It’s easy enough to solve for $f^{-1}$, as PaulPRO did in his answer, but in this case it’s also fairly easy to see intuitively why $f$ is its own inverse. First divide it out: $$f(x) = \frac{x}{x-1} = 1 + \frac1{x-1}.$$ To calculate $f(x)$ from $x$ you first subtract $1$ to get $x-1$. Then you take the reciprocal to get $\dfrac1{x-1}$. And finally you add $1$ to get $1+\dfrac1{x-1}$.

Now what happens when you try to reverse the action of $f$? You have to subtract $1$, take the reciprocal, and add $1$, which is exactly what $f$ did in the first place. Thus, $f^{-1}$ must be the same function as $f$.

To make this a bit less informal, notice that what we’ve actually done is split $f$ up as a composition of three functions, which can be pictured as follows: $$x \stackrel{g}\longmapsto x-1 \stackrel{h}\longmapsto \frac1{x-1} \stackrel{j}\longmapsto 1+\frac1{x-1},$$ with $f=j\circ h\circ g$.

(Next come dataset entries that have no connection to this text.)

(** * tocookie: signed session cookies of Traffic Ops

    A shallow embedding of [traffic_ops/tocookie/tocookie.go] and of the
    parts of the Go standard library it calls ([strings], [encoding/base64],
    [encoding/hex], [crypto/sha1], [crypto/hmac], [encoding/json], [time]),
    followed by the properties of [Parse], [NewRawMsg], [New] and [Refresh].

    Conventions.
    - A Go [string] and a Go [[]byte] are both [list byte].
    - An [int64] is a [Z]; the one place where the source subtracts two of
      them wraps explicitly ([wrap64]).
    - The wall clock read by [time.Now()] is an explicit argument.
    - A run-time panic is the outcome [Panic] of [Parse], and the result
      [None] of a slice expression, of [base64.WithPadding] and of the
      functions that make a token.
    - [log.Errorf] only writes to the error log and is left out. *)

From Stdlib Require Import String.
From Stdlib Require Import List ZArith Lia Bool.
From Stdlib Require Import Strings.Byte.
From Stdlib Require DecimalFacts DecimalZ.
Import ListNotations.
Local Open Scope Z_scope.

(* ================================================================= *)
(** ** Bytes and Go strings *)

Definition bytes := list byte.

Definition str (s : string) : bytes := list_byte_of_string s.
Arguments str s%_string.

Definition byteZ (b : byte) : Z := Z.of_N (Byte.to_N b).

Definition Zbyte (z : Z) : byte :=
  match Byte.of_N (Z.to_N (z mod 256)) with
  | Some b => b
  | None => x00
  end.

Definition len {A} (s : list A) : Z := Z.of_nat (length s).

Definition byte_eqb (a b : byte) : bool := Byte.eqb a b.

Fixpoint bytes_eqb (s t : bytes) : bool :=
  match s, t with
  | [], [] => true
  | a :: s', b :: t' => byte_eqb a b && bytes_eqb s' t'
  | _, _ => false
  end.

(** The double quote. *)
Definition dq : byte := x22.

(** [s[:hi]] and [s[lo:]]; [None] is the run-time panic of an index out of
    range. *)
Definition slice_to (s : bytes) (hi : Z) : option bytes :=
  if (0 <=? hi) && (hi <=? len s) then Some (firstn (Z.to_nat hi) s) else None.

Definition slice_from (s : bytes) (lo : Z) : option bytes :=
  if (0 <=? lo) && (lo <=? len s) then Some (skipn (Z.to_nat lo) s) else None.

(* ================================================================= *)
(** ** package strings *)

Module strings.

Fixpoint HasPrefix (s prefix : bytes) {struct prefix} : bool :=
  match prefix, s with
  | [], _ => true
  | p :: prefix', c :: s' => byte_eqb p c && HasPrefix s' prefix'
  | _ :: _, [] => false
  end.

(** Index of the first instance of [substr] in [s], or -1. *)
Fixpoint Index (s substr : bytes) : Z :=
  if HasPrefix s substr then 0
  else match s with
       | [] => -1
       | _ :: s' => let i := Index s' substr in if i =? -1 then -1 else i + 1
       end.

(** Index of the last instance of [substr] in [s], or -1. *)
Fixpoint LastIndex (s substr : bytes) : Z :=
  match s with
  | [] => if HasPrefix s substr then 0 else -1
  | _ :: s' =>
      let i := LastIndex s' substr in
      if i =? -1 then (if HasPrefix s substr then 0 else -1) else i + 1
  end.

End strings.

(* ================================================================= *)
(** ** package encoding/base64 *)

Module base64.

(** An encoding is its 64-character alphabet and its padding character;
    [None] is [NoPadding]. *)
Record Encoding := mkEncoding { encode : bytes; padChar : option byte }.

Definition encodeURL : bytes :=
  str "ABCDEFGHIJKLMNOPQRSTUVWXYZabcdefghijklmnopqrstuvwxyz0123456789-_".

Definition StdPadding : byte := "="%byte.

Definition URLEncoding : Encoding := mkEncoding encodeURL (Some StdPadding).

(** The 6-bit value of a character, [None] outside the alphabet. *)
Fixpoint index_of (c : byte) (alphabet : bytes) (i : Z) : option Z :=
  match alphabet with
  | [] => None
  | a :: alphabet' => if byte_eqb a c then Some i else index_of c alphabet' (i + 1)
  end.

Definition decodeMap (enc : Encoding) (c : byte) : option Z :=
  index_of c (encode enc) 0.

Definition isNewline (c : byte) : bool :=
  byte_eqb c x0a || byte_eqb c x0d.

(** [WithPadding] gives the encoding another padding character, or
    panics ([None]): with "invalid padding" on [\r] and [\n], with
    "padding contained in alphabet" on a character of the alphabet.  (A
    padding above 0xFF, the other case of a panic, is no [byte].) *)
Definition WithPadding (enc : Encoding) (padding : option byte) : option Encoding :=
  match padding with
  | None => Some (mkEncoding (encode enc) None)
  | Some p =>
      if isNewline p then None
      else match decodeMap enc p with
           | Some _ => None
           | None => Some (mkEncoding (encode enc) (Some p))
           end
  end.

(** [URLEncoding.WithPadding(NoPadding)], a call that returns. *)
Definition RawURLEncoding : Encoding :=
  match WithPadding URLEncoding None with
  | Some enc => enc
  | None => URLEncoding
  end.

(** The character of a 6-bit value. *)
Definition digit (enc : Encoding) (v : Z) : byte :=
  nth (Z.to_nat v) (encode enc) x00.

Definition padding (enc : Encoding) (n : nat) : bytes :=
  match padChar enc with
  | Some p => repeat p n
  | None => []
  end.

(** Three source bytes give four characters; a remainder of one or two
    bytes gives two or three characters and the padding, if any. *)
Fixpoint EncodeToString (enc : Encoding) (src : bytes) : bytes :=
  match src with
  | [] => []
  | [b0] =>
      let v0 := byteZ b0 in
      [digit enc (v0 / 4); digit enc (v0 mod 4 * 16)] ++ padding enc 2
  | [b0; b1] =>
      let v0 := byteZ b0 in
      let v1 := byteZ b1 in
      [digit enc (v0 / 4); digit enc (v0 mod 4 * 16 + v1 / 16);
       digit enc (v1 mod 16 * 4)] ++ padding enc 1
  | b0 :: b1 :: b2 :: rest =>
      let v0 := byteZ b0 in
      let v1 := byteZ b1 in
      let v2 := byteZ b2 in
      digit enc (v0 / 4) :: digit enc (v0 mod 4 * 16 + v1 / 16)
        :: digit enc (v1 mod 16 * 4 + v2 / 64) :: digit enc (v2 mod 64)
        :: EncodeToString enc rest
  end.

Definition isPad (enc : Encoding) (c : byte) : bool :=
  match padChar enc with
  | Some p => byte_eqb p c
  | None => false
  end.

Clearly $g$ (subtracting $1$) and $j$ (adding $1$) are inverses of each other, so $j=g^{-1}$, $f=g^{-1}\circ h \circ g$, and we can improve the picture: $$x \stackrel{g}\longmapsto x-1 \stackrel{h}\longmapsto \frac1{x-1} \stackrel{g^{-1}}\longmapsto 1+\frac1{x-1}.\tag{1}$$ Note that $h$ is its own inverse: if you take the reciprocal twice, you’re back where you started.

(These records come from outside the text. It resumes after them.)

(** * Real-time price pipeline: ingest, OHLC upsert, fanout

    A shallow embedding of the ingestion/aggregation/fanout core of the
    real-time price system:

    - [Py]        the fragment of Python values and builtins the code relies on;
    - [TokenDb]   [database/token_db.py] (symbol mapping);
    - [Database]  [realtime_prices/database.py] (class [PriceDatabase]);
    - [Api]       [realtime_prices/api.py] (class [WebSocketManager]);
    - [Streamer]  [realtime_prices/streamer.py] (class [AngelPriceStreamer]);
    - [TokenStore], [Mapping]  the token table with its cache, and
      [websocket_proxy/mapping.py];
    - [AuthDb], [AuthHelper]  [database/auth_db.py] and
      [broker/angel/utils/auth_helper.py];
    - [ClientInfo]  [broker/angel/utils/client_info.py];
    - [Scenario]  concrete feeds, stores and consumers;
    - [DatabaseFacts], [ApiFacts], [StreamerFacts]  the properties;
    - [StoreFacts], [RegistryFacts], [PipelineFacts], [TokenFacts],
      [AuthFacts], [ClientInfoFacts]  further properties of the same code
      and of the modules around it.

    Conventions.  Prices are decimals with two fractional digits, carried as
    an integer number of hundredths (the exact content of a [DECIMAL(12,2)]
    column).  The binary rounding of Python floats is modelled only where
    the store hands values back to its callers ([Database.float_of_decimal]).
    Wall-clock readings ([time.time()], [CURRENT_TIMESTAMP]) are explicit
    arguments, in milliseconds.  Exceptions are values of [Py.res]. *)

From Stdlib Require Import ZArith String Ascii List Bool Lia.
From Stdlib Require Uint63 PrimFloat SpecFloat FloatOps.
From stdpp Require Import gmap strings list fin_maps sorting.

Set Warnings "-clear-no-such-hyp".

(* ===================================================================== *)
(** ** Python values                                                      *)
(* ===================================================================== *)

Module Py.

(** The values a feed dictionary may hold: [None], a [str] (of ASCII
    characters), or a number.  [PNum c] is the number [c/100], whether
    Python holds it as an [int] or as a [float]. *)
Inductive pyval : Type :=
  | PNone
  | PStr (s : string)
  | PNum (c : Z).

#[global] Instance pyval_eq_dec : EqDecision pyval.
Proof. solve_decision. Defined.

Inductive exn : Type :=
  | TypeError
  | ValueError
  | AttributeError
  | RuntimeError
  | DuckDBError.

#[global] Instance exn_eq_dec : EqDecision exn.
Proof. solve_decision. Defined.

(** Result of evaluating a Python expression or call. *)
Inductive res (A : Type) : Type :=
  | Ok (a : A)
  | Raise (e : exn).
Arguments Ok {A} a.
Arguments Raise {A} e.

(** [bool(v)] *)
Definition truthy (v : pyval) : bool :=
  match v with
  | PNone => false
  | PStr s => negb (String.eqb s "")
  | PNum c => negb (c =? 0)%Z
  end.

(** [a or b] *)
Definition py_or (a b : pyval) : pyval := if truthy a then a else b.

Abbreviation dict := (gmap string pyval).

(** [d.get(k)] *)
Definition get (d : dict) (k : string) : pyval := default PNone (d !! k).

(** [d.get(k, dflt)] *)
Definition get_default (d : dict) (k : string) (dflt : pyval) : pyval :=
  default dflt (d !! k).

(** The builtins whose string grammar is not reproduced here: parsing a
    [str] as a number, and printing a number. *)
Class Builtins : Type := {
  float_of_str : string -> option Z;
  int_of_str : string -> option Z;
  str_of_num : Z -> string
}.

Section WithBuiltins.
Context `{Builtins}.

(** [float(v)], in hundredths *)
Definition py_float (v : pyval) : res Z :=
  match v with
  | PNone => Raise TypeError
  | PStr s => match float_of_str s with Some c => Ok c | None => Raise ValueError end
  | PNum c => Ok c
  end.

It’s a basic fact that if the functions involved are invertible, $(\phi\circ\psi)^{-1}=\psi^{-1}\circ\phi^{-1}$, so $f^{-1}=$ $(g^{-1}\circ h\circ g)^{-1} = g^{-1}\circ h^{-1} \circ (g^{-1})^{-1} = g^{-1}\circ h \circ g = f$. In more detail, $f^{-1}$ must reverse the chain of transformations shown in $(1)$: $$1+\frac1{x-1} \stackrel{(g^{-1})^{-1}}\longmapsto \frac1{x-1} \stackrel{h^{-1}}\longmapsto x-1 \stackrel{g^{-1}}\longmapsto x.$$ Since $(g^{-1})^{-1}=g$ and $h^{-1}=h$, this is simply $$1+\frac1{x-1} \stackrel{g}\longmapsto \frac1{x-1} \stackrel{h}\longmapsto x-1 \stackrel{g^{-1}}\longmapsto x,$$ with exactly the same composition of simpler functions as in $(1)$.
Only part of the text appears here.